Please quote exactly the lines below from the line containing "Definition task1 : HT_Task" to the line containing "40]> (<[4 := 40]> ∅)));", both lines included, and nothing else.

****

Definition task0 : HT_Task := Task 100 0 12 5 0 HT_TASK_SCHEDULING_IGNORE_DELAYS.
Definition task1 : HT_Task := Task 100 7 18 5 1 HT_TASK_SCHEDULING_RESTART_TIMER.

Definition sample_tasks : list (ptr * HT_Task) := [(3, task0); (4, task1)].

Definition sample_sched : HT_TaskScheduler :=
  TaskScheduler 1 (Bag 16 16 2 2 ([Some 3; Some 4] ++ replicate 14 None)) 2.

Definition sample_world : world Z :=
  World {| blocks := <[1 := 40]> (<[2 := 128]> (<[3 := 40]> (<[4 := 40]> ∅)));
           requests := 4; realloc_fnc_ := NULL; user_data_ := NULL |}
        (<[3 := task0]> (<[4 := task1]> ∅)) 10.

Lemma sample_sched_rep : sched_rep sample_sched sample_tasks sample_world.
Proof.
  assert (TR : tasks_rep (tasks sample_sched) sample_tasks sample_world).
  { split.
    - split; try done; [exists 128; by split|by exists 0].
    - done.
    - repeat constructor; try done; simpl; eauto.
    - apply (bool_decide_unpack _). by vm_compute. }
  split; try done.
  - apply (bool_decide_unpack _). by vm_compute.
  - apply (bool_decide_unpack _). by vm_compute.
  - repeat constructor; simpl; lia.
Qed.

(** Both tasks are due; the first leaves, the second is moved to slot 0 and
    is still examined. *)
Lemma tick_examines_each_task_once_witness :
  wp (ht_task_scheduler_tick (H := always_granted) sample_sched) (fun sch' w' => exists pts' ord,
    ord ≡ₚ [task0; task1] /\ sched_rep sch' pts' w' /\
    pts'.*2 ≡ₚ (examine_all ord 10).1 /\ wenv w' = (examine_all ord 10).2 /\
    frame [1; 2; 3; 4] (sched_ptrs sch' pts') (blocks (wheap sample_world)) (blocks (wheap w'))) sample_world.
Proof.
  apply (tick_examines_each_task_once (H := always_granted) sample_sched sample_tasks sample_world sample_sched_rep).
Defined.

****

→ TASK SOLUTION
Definition task1 : HT_Task := Task 100 7 18 5 1 HT_TASK_SCHEDULING_RESTART_TIMER.

Definition sample_tasks : list (ptr * HT_Task) := [(3, task0); (4, task1)].

Definition sample_sched : HT_TaskScheduler :=
  TaskScheduler 1 (Bag 16 16 2 2 ([Some 3; Some 4] ++ replicate 14 None)) 2.

Definition sample_world : world Z :=
  World {| blocks := <[1 := 40]> (<[2 := 128]> (<[3 := 40]> (<[4 := 40]> ∅)));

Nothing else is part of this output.